Closed ODemidenko closed 6 years ago
So basically that's the same as using Peason, but instead of instead of centering with the row average (for row-row similarity), and centering with the column average (for column-column), we center with the column average for row-row similarity and with the row average for column-column?
Possible approach would be to add an "adjusted cosine" similarity measure
Sure
So, I would suggest rather to incorporate mean-adjustment in the prediction algorythm itself.
No, we should have the choice between the similarity measures, regardless of the choice of algorithm.

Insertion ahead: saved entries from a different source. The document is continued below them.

(* ===== verification/Preview.v ===== *)
(** The preview of a sink's export in its status,
    [src/internal/sink/preview/render.go] with the commit texts of
    [src/internal/sink/git/commit.go] and [commit_preview.go] and the table text of
    [src/internal/sink/postgres/ddl_preview.go]. The clock is read twice, for the
    time of the preview and for the sample commit; both are arguments. *)

From S2P Require Import Prelude GoStrings Values Store Json Envelope GoTemplate SinkSpec ObjectPath Layout SqlText DatabaseAccess.

(** * Commit texts *)

(** Go: internal/sink/git/commit.go:20-35 [CommitContext] *)
Record CommitContext := mkCommitContext {
  cc_Namespace : string;
  cc_Name : string;
  cc_Cluster : string;
  cc_Generation : Z;
  cc_ExportGen : Z;
  cc_ItemCount : Z;
  cc_Checksum : string;
  cc_ExportedAt : Z;
  cc_Path : string;
  cc_SinkName : string;
}.

(** Go: internal/sink/git/commit.go:60-67 [checksumShort] *)
Definition checksumShort (checksum : string) : string :=
  let checksum := trim_prefix "sha256:" (trim_space checksum) in
  if decide (12 < String.length checksum) then String.substring 0 12 checksum else checksum.

(** [time.RFC3339] has no fraction; [now] is read for the zero time.
    Go: internal/sink/git/commit.go:69-75 [exportedAtRFC3339] *)
Definition exportedAtRFC3339 (now t : Z) : string :=
  let t := if decide (t = zero_time) then now else t in
  rfc3339nano (t / second * second).

(** Go: internal/sink/git/commit.go:77-93 [renderCommitTemplate] *)
Definition renderCommitTemplate (now : Z) (template : string) (ctx : CommitContext) : string :=
  replacer
    [("{namespace}", cc_Namespace ctx); ("{name}", cc_Name ctx); ("{cluster}", cc_Cluster ctx);
     ("{generation}", fmt_d (cc_Generation ctx)); ("{exportGeneration}", fmt_d (cc_ExportGen ctx));
     ("{itemCount}", fmt_d (cc_ItemCount ctx)); ("{checksum}", cc_Checksum ctx);
     ("{checksumShort}", checksumShort (cc_Checksum ctx)); ("{exportedAt}", exportedAtRFC3339 now (cc_ExportedAt ctx));
     ("{sink}", cc_SinkName ctx); ("{path}", cc_Path ctx)] template.

(** Go: internal/sink/git/commit.go:95-100 [renderedCommit] *)
Record renderedCommit := mkRenderedCommit {
  rc_Subject : string;
  rc_Body : string;
  rc_Trailers : list string;
  rc_Full : string;
}.

Definition blank_line : string := String (ascii_of_nat 10) (String (ascii_of_nat 10) "").

(** The message, the body and the trailers are all that is read of the
    configuration.
    Go: internal/sink/git/commit.go:102-127 [renderCommit] *)
Definition renderCommit (now : Z) (message body : string) (trailers : list string) (ctx : CommitContext) : renderedCommit :=
  let subject := renderCommitTemplate now message ctx in
  let body := if decide (body ≠ "") then renderCommitTemplate now body ctx else "" in
  let trailers := filter (λ line, line ≠ "") ((λ t, trim_space (renderCommitTemplate now t ctx)) <$> trailers) in
  let full := if decide (body ≠ "") then subject +:+ blank_line +:+ body else subject in
  mkRenderedCommit subject body trailers (foldl (λ full line, full +:+ blank_line +:+ line) full trailers).

Definition defaultCommitMessage : string := "chore({cluster}/{namespace}/{name}): export {itemCount} items @ {checksumShort}".

(** The commit fields of the [git] block. *)
Record GitCommitSpec := mkGitCommitSpec {
  gc_CommitMessage : string;
  gc_CommitBody : string;
  gc_CommitTrailers : list string;
}.

(** Go: internal/sink/git/commit_preview.go:12-32 [RenderCommitPreview] *)
Definition RenderCommitPreview (now : Z) (git : option GitCommitSpec) (ctx : CommitContext) : string * string :=
  let rendered :=
    match git with
    | None => renderCommit now defaultCommitMessage "" [] ctx
    | Some git =>
        let msg := trim_space (gc_CommitMessage git) in
        renderCommit now (if decide (msg ≠ "") then msg else defaultCommitMessage)
          (trim_space (gc_CommitBody git)) (gc_CommitTrailers git) ctx
    end in
  (rc_Subject rendered, rc_Body rendered).

(** * The table *)

Definition newline : string := String (ascii_of_nat 10) "".

(** Go: internal/sink/postgres/ddl_preview.go:16-40 [ExpectedCreateTableDDL] *)
Definition ExpectedCreateTableDDL (schema table : string) : string :=
  let schema := trim_space schema in
  let schema := if decide (schema = "") then "public" else schema in
  let table := trim_space table in
  let table := if decide (table = "") then "inventory_items" else table in
  join newline
    ["CREATE TABLE IF NOT EXISTS " +:+ pgxQuoteIdent schema +:+ "." +:+ pgxQuoteIdent table +:+ " (";
     "  inventory_namespace TEXT NOT NULL,";
     "  inventory_name TEXT NOT NULL,";
     "  target_name TEXT NOT NULL,";
     "  source_uid TEXT NOT NULL,";
     "  cluster TEXT NOT NULL DEFAULT '',";
     "  resource_namespace TEXT NOT NULL DEFAULT '',";
     "  payload JSONB NOT NULL,";
     "  exported_at TIMESTAMPTZ NOT NULL,";
     "  PRIMARY KEY (inventory_namespace, inventory_name, target_name, source_uid)";
     ")"].

(** * The status *)

(** Go: api/v1alpha1/sink_preview_types.go:68-86 [LayoutPreviewStatus] *)
Record LayoutPreviewStatus := mkLayoutPreview {
  lp_Mode : string;
  lp_Content : string;
  lp_Prune : bool;
  lp_SamplePaths : list string;
}.

(** Go: api/v1alpha1/sink_preview_types.go:8-55 [SinkPreviewStatus] *)
Record SinkPreviewStatus := mkPreview {
  pv_RenderedAt : Z;
  pv_InputSampleSource : string;
  pv_ProvisioningMode : string;
  pv_SerializationFormat : string;
  pv_ObjectPath : string;
  pv_Git : option (string * string);
  pv_Layout : option LayoutPreviewStatus;
  pv_PostgresDDL : option string;
  pv_MongoIndexKeys : option (list string);
  pv_KafkaTopic : option string;
  pv_Warnings : list string;
}.

(** The normalized spec as the preview reads it. *)
Record preview_spec := mkPreviewSpec {
  ps_Sink : KollectSinkSpec;
  ps_Db : db_spec;
  ps_Git : option GitCommitSpec;
  ps_KafkaTopic : option string;
}.

Definition sampleNamespace : string := "team-a".
Definition sampleTargetName : string := "api".
Definition maxSamplePaths : nat := 3.

(** Go: internal/sink/preview/render.go:149-168 [samplePreviewItems] *)
Definition samplePreviewItems : list Item :=
  let manifest := VMap [("apiVersion", VString "apps/v1"); ("kind", VString "Deployment"); ("spec", VMap [("replicas", VInt 3)])] in
  (λ name, mkItem sampleNamespace name sampleNamespace name "apps" "v1" "Deployment" ("uid-" +:+ name)
     (Some [("resource", manifest); ("image", VString "nginx:1.27")])) <$>
  [sampleTargetName; "web"; "cache"; "worker"].

(** Go: internal/sink/preview/render.go:170-177 [defaultCluster] *)
Definition defaultCluster (cluster : string) : string :=
  let cluster := trim_space cluster in if decide (cluster = "") then "default" else cluster.

Definition existingWarning : string :=
  "provisioning.mode=existing: kollect will NOT create destination resources; preflight verifies existence".
Definition parquetWarning : string :=
  "serialization.format=parquet: typed identity columns + JSON attributes + optional hotAttributes".

Section render.
Context `{!UnicodeCase, !Yaml, !SortFunc, !Sha256}.

(** Go: internal/sink/preview/render.go:116-147 [renderLayoutPreview] *)
Definition renderLayoutPreview (r : ResolvedLayout) : LayoutPreviewStatus :=
  mkLayoutPreview (rl_Mode r) (rl_Content r) (rl_Prune r)
    (if IsDocument r then [DocumentPath r]
     else match Project samplePreviewItems r with
          | Err _ => [DocumentPath r]
          | Ok files => take maxSamplePaths (file_Path <$> files)
          end).

(** [renderedAt] is the first reading of the clock, [now] the second.
    Go: internal/sink/preview/render.go:30-114 [Render] *)
Definition Render (renderedAt now : Z) (spec : preview_spec) (sinkName : string) : SinkPreviewStatus :=
  let sink := ps_Sink spec in
  let mode := EffectiveProvisioningMode (ps_Db spec) in
  let format := EffectiveSerializationFormat (Some sink) in
  let existing := bool_decide (mode = ProvisioningModeExisting) in
  let typed t := bool_decide (sink_Type sink = t) in
  let is_git := typed "git" || typed "gitlab" in
  let resolved := Layout.Resolve (mkResolveInput sink sampleNamespace sampleTargetName 1 false "") in
  let path := DocumentPath resolved in
  let mongo := if typed "mongodb" then ds_MongoDB (ps_Db spec) else None in
  mkPreview renderedAt "synthetic" mode format
    (if is_git then path
     else if typed "s3" || typed "gcs" || typed "azureblob" then ObjectPath sink sampleNamespace sampleTargetName 1 else "")
    (if is_git then
       Some (RenderCommitPreview now (ps_Git spec)
               (mkCommitContext sampleNamespace sampleTargetName (defaultCluster (sink_Cluster sink)) 1 1 42
                  "sha256:a1b2c3d4e5f6" now path sinkName))
     else None)
    (if is_git then Some (renderLayoutPreview resolved) else None)
    (if typed "postgres" && negb existing
     then (λ pg, ExpectedCreateTableDDL (pg_Schema pg) (pg_Table pg)) <$> ds_Postgres (ps_Db spec) else None)
    (if existing then None else (λ _, ["inventory_namespace"; "inventory_name"; "target_name"; "source_uid"]) <$> mongo)
    (if typed "kafka" then ps_KafkaTopic spec else None)
    ((if existing then [existingWarning] else []) ++
     match mongo with
     | Some mg => ["mongodb: documents upserted into " +:+ mg_Database mg +:+ "." +:+ mg_Collection mg]
     | None => []
     end ++
     (if decide (format = FormatParquet) then [parquetWarning] else [])).
End render.


(** A git sink with a per-resource layout: four sample rows, three paths shown; the
    commit text uses the sample. *)
Example git_preview :
  let _ := ascii_only_case in
  let _ := {| json_to_yaml s := Some s |} in let _ := sort_by_merge_sort in let _ := demo_sha256 in
  let sink := mkKollectSinkSpec "git" " prod " "" "" None None
                (Some (mkLayoutSpec LayoutModePerResource "" "" None None)) None in
  let preview := Render 7 (5 * second + 9) (mkPreviewSpec sink (mkDbSpec "git" "" None None None None)
                   (Some (mkGitCommitSpec "" "at {exportedAt}" [])) None) "s" in
  pv_Git preview = Some ("chore(prod/team-a/api): export 42 items @ a1b2c3d4e5f6", "at 1970-01-01T00:00:05Z") ∧
  (lp_SamplePaths <$> pv_Layout preview) =
    Some ["prod/team-a/deployment/api.yaml"; "prod/team-a/deployment/web.yaml"; "prod/team-a/deployment/cache.yaml"].
Proof. vm_compute. split; reflexivity. Qed.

If a user wants to use an "inappropriate" measure for whatever reason, she should be able to do it.
I am not sure whether we got each other correctly. I agree that we need to provide an opportunity to combine different algorithms and similarity measures. What I am offering - is to provide an algorithm which computes mean-centered similarities and does this efficiently (computes means only once, both for similarity-computations and further use in predictions).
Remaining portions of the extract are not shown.